Stacks and queues are fundamental data structures used everywhere — function call stacks, browser history, BFS/DFS algorithms, undo systems, and print queues. Both are tested in nearly every entry-level interview.

Stack — LIFO (Last In, First Out)

class Stack:
    def __init__(self):
        self.items = []

    def push(self, item):
        self.items.append(item)    # O(1)

    def pop(self):
        if self.is_empty():
            raise IndexError("Stack is empty")
        return self.items.pop()    # O(1)

    def peek(self):
        if self.is_empty():
            raise IndexError("Stack is empty")
        return self.items[-1]      # top item without removing

    def is_empty(self): return len(self.items) == 0
    def size(self):     return len(self.items)
    def __repr__(self): return f"Stack({self.items})"

s = Stack()
s.push(1); s.push(2); s.push(3)
print(s.peek())  # 3
print(s.pop())   # 3
print(s)         # Stack([1, 2])

Real Stack Use: Balanced Parentheses

def is_balanced(s: str) -> bool:
    stack   = []
    mapping = {')':'(', ']':'[', '}':'{'}

    for char in s:
        if char in '([{':
            stack.append(char)
        elif char in ')]}':
            if not stack or stack[-1] != mapping[char]:
                return False
            stack.pop()

    return len(stack) == 0  # empty = all matched

print(is_balanced("({[]})"))  # True
print(is_balanced("({[})"))   # False
print(is_balanced("()[]{}"))  # True

Queue — FIFO (First In, First Out)

from collections import deque  # O(1) append and popleft

class Queue:
    def __init__(self):
        self.items = deque()

    def enqueue(self, item):
        self.items.append(item)      # add to back O(1)

    def dequeue(self):
        if self.is_empty():
            raise IndexError("Queue is empty")
        return self.items.popleft()  # remove from front O(1)

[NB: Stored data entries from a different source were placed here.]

Lemma with_lock_unlocked {A : Type} (body : M A) (w : World) (a : A)
    (evs : list event) :
  body (emit [EvLock lock_argument] w)
  = Some (a, emit evs (emit [EvLock lock_argument] w)) ->
  LockArg.with_lock false body w = Some (a, emit (locked_copy evs) w).
Proof.
  intros Hbody. unfold LockArg.with_lock, bind, LockArg.Lock.
  rewrite Hbody. unfold LockArg.Unlock, Return.
  now rewrite !emit_emit.
Qed.

Lemma with_lock_locked {A : Type} (body : M A) (w : World) :
  LockArg.with_lock true body w = None.
Proof. reflexivity. Qed.

Lemma LockArg_createLVMVolume_run
    (lvname vgname lvpoolname size parent : string) (kind : Kind)
    (w : World) :
  exists evs r,
    run_outcome sys retries (log w ++ [EvLock lock_argument])
      (lvcreate_command lvname vgname lvpoolname size parent) evs r
    /\ LockArg.createLVMVolume TrimSpace sys false
         lvname vgname lvpoolname size parent kind w
       = Some (mkOutput (TrimSpace (output_bytes r))
                 (Wrap (output_err r) "Unable to create volume"),
               emit (locked_copy evs) w).
Proof.
  unfold LockArg.createLVMVolume.
  destruct (LockArg_runCommand_outcome TrimSpace sys "lvcreate"
              (if negb (parent =? "")%string then
                 append [] ["--name"; lvname; "--snapshot";
                            (vgname ++ "/" ++ parent)%string]
               else
                 append [] ["--virtualsize"; size; "--name"; lvname; "--thin";
                            (vgname ++ "/" ++ lvpoolname)%string])
              (emit [EvLock lock_argument] w)) as (evs & r & Hrun & Hout).
  exists evs, r. split.
  - unfold lvcreate_command.
    destruct (negb (parent =? "")%string); exact Hout.
  - apply with_lock_unlocked. unfold bind. rewrite Hrun.
    cbn [trimmed output_err output_bytes]. unfold Return, trimmed.
    destruct (output_err r); reflexivity.
Qed.

End LockArgCreation.

(** ** The format step of volume creation *)




(** ** The create step *)

Section CreateStep.

Variable TrimSpace : string -> string.
Variable sys : System.

Lemma run_outcome_answer (m : nat) (h : list event) (c : Cmd)
    (evs : list event) (r : Output) :
  run_outcome sys m h c evs r ->
  exists j, j < m /\ r = sys (h ++ failed_attempts c j) c.
Proof.
  intros [j Hj _ _ | j Hm _]; exists j; (split; [lia | reflexivity]).
Qed.

Lemma Forall_repeat {A : Type} (P : A -> Prop) (a : A) (k : nat) :
  P a -> Forall P (repeat a k).
Proof.
  intros Ha. apply Forall_forall. intros x Hx.
  now rewrite (repeat_spec _ _ _ Hx).
Qed.

Lemma mkfs_command_not_lvcreate (vgname lvname fstype : string) :
  Path (mkfs_command vgname lvname fstype) <> "lvcreate"%string.
Proof. discriminate. Qed.

End CreateStep.

(** C9. The create command of [createLVMVolume] is [lvcreate], started at
    least once and before any other command.  With a non-empty parent its
    arguments are [--name <lvname> --snapshot <vgname>/<parent>], without
    the size and the pool; with an empty parent they are
    [--virtualsize <size> --name <lvname> --thin <vgname>/<lvpoolname>].
    In the revision with the lock argument nothing else is started. *)
Theorem createLVMVolume_create_arguments (TrimSpace : string -> string)
    (sys : System) (lvname vgname lvpoolname size fstype parent : string)
    (kind : Kind) (w : World) :
  mutex w = false ->
  let create :=
    Command "lvcreate"
      (if (parent =? "")%string then
         ["--virtualsize"; size; "--name"; lvname;
          "--thin"; (vgname ++ "/" ++ lvpoolname)%string]
       else
         ["--name"; lvname; "--snapshot"; (vgname ++ "/" ++ parent)%string])
  in
  (exists r evs k,
     LockArg.createLVMVolume TrimSpace sys false
       lvname vgname lvpoolname size parent kind w
     = Some (r, emit evs w)
     /\ 0 < k <= 10
     /\ started evs = repeat create k)
  /\ (exists r evs k rest,
        GlobalMutex.createLVMVolume TrimSpace sys
          lvname vgname lvpoolname size fstype parent kind w
        = Some (r, emit evs w)
        /\ 0 < k <= 10
        /\ started evs = repeat create k ++ rest
        /\ Forall (fun c => Path c <> "lvcreate"%string) rest).
Proof.
  intros Hfree create.
  assert (Hcreate : lvcreate_command lvname vgname lvpoolname size parent
                    = create).
  { unfold lvcreate_command, create.
    destruct (parent =? "")%string; reflexivity. }
  split.
  - destruct (LockArg_createLVMVolume_run TrimSpace sys
                lvname vgname lvpoolname size parent kind w)
      as (evs & r & Hout & Hrun).
    destruct (run_outcome_started sys _ _ _ _ _ Hout) as (k & Hk & Hst).
    eexists _, (locked_copy evs), k. split; [exact Hrun|].
    split; [exact Hk|].
    unfold locked_copy. cbn [started]. rewrite started_app, Hst, Hcreate.
    simpl. now rewrite app_nil_r.
  - destruct (GlobalMutex_createLVMVolume_creation TrimSpace sys
                lvname vgname lvpoolname size fstype parent kind w Hfree)
      as (evs & r & Hrun & Hc).
    assert (Hact : Path (lvchange_command vgname lvname)
                   <> "lvcreate"%string) by discriminate.
    destruct Hc as [ev1 r1 e O1 E1 | ev1 ev2 r1 r2 e O1 E1 O2 E2
                   | ev1 ev2 r1 r2 O1 E1 O2 E2 Hp
                   | ev1 ev2 ev3 r1 r2 r3 O1 E1 O2 E2 Hp O3].
    all: destruct (run_outcome_started sys _ _ _ _ _ O1) as (k & Hk & Hst).
    all: rewrite Hcreate in Hst.
    + eexists _, (locked ev1), k, []. split; [exact Hrun|].
      split; [exact Hk|]. rewrite started_locked, Hst, app_nil_r.
      split; [reflexivity | constructor].
    + destruct (run_outcome_started sys _ _ _ _ _ O2) as (k2 & _ & Hst2).
      eexists _, (locked ev1 ++ locked ev2), k,
        (repeat (lvchange_command vgname lvname) k2).
      split; [exact Hrun|]. split; [exact Hk|].
      rewrite started_app, !started_locked, Hst, Hst2.
      split; [reflexivity | now apply Forall_repeat].
    + destruct (run_outcome_started sys _ _ _ _ _ O2) as (k2 & _ & Hst2).
      eexists _, (locked ev1 ++ locked ev2), k,
        (repeat (lvchange_command vgname lvname) k2).
      split; [exact Hrun|]. split; [exact Hk|].
      rewrite started_app, !started_locked, Hst, Hst2.
      split; [reflexivity | now apply Forall_repeat].
    + destruct (run_outcome_started sys _ _ _ _ _ O2) as (k2 & _ & Hst2).
      destruct (run_outcome_started sys _ _ _ _ _ O3) as (k3 & _ & Hst3).
      eexists _, (locked ev1 ++ locked ev2 ++ locked ev3), k,
        (repeat (lvchange_command vgname lvname) k2
         ++ repeat (mkfs_command vgname lvname fstype) k3).
      split; [exact Hrun|]. split; [exact Hk|].
      rewrite !started_app, !started_locked, Hst, Hst2, Hst3.
      split; [reflexivity|].
      apply Forall_app. split; apply Forall_repeat;
        [exact Hact | apply mkfs_command_not_lvcreate].
Qed.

    def front(self):      return self.items[0]
    def is_empty(self):   return len(self.items) == 0
    def size(self):       return len(self.items)

q = Queue()
q.enqueue('Rahul'); q.enqueue('Priya'); q.enqueue('Amit')
print(q.dequeue())  # Rahul (first in, first out)
print(q.front())    # Priya

Stack with Min — Classic Interview Question

class MinStack:
    def __init__(self):
        self.stack     = []
        self.min_stack = []  # tracks minimum at each level

    def push(self, val):
        self.stack.append(val)
        # Track running minimum
        curr_min = min(val, self.min_stack[-1]) if self.min_stack else val
        self.min_stack.append(curr_min)

    def pop(self):
        self.min_stack.pop()
        return self.stack.pop()

    def top(self):     return self.stack[-1]
    def getMin(self):  return self.min_stack[-1]  # O(1)!

ms = MinStack()
ms.push(5); ms.push(3); ms.push(7); ms.push(2)
print(ms.getMin())  # 2
ms.pop()
print(ms.getMin())  # 3

Q: Why use deque instead of list for a Queue?

list.pop(0) is O(n) because it shifts all elements. deque.popleft() is O(1) because deque is a doubly-linked list under the hood. Always use collections.deque for queues in Python.

Q: How is a stack used in function calls?

Every function call pushes a stack frame onto the call stack — containing local variables, parameters, and return address. When the function returns, its frame is popped. Stack overflow occurs when recursion is too deep and the call stack runs out of memory.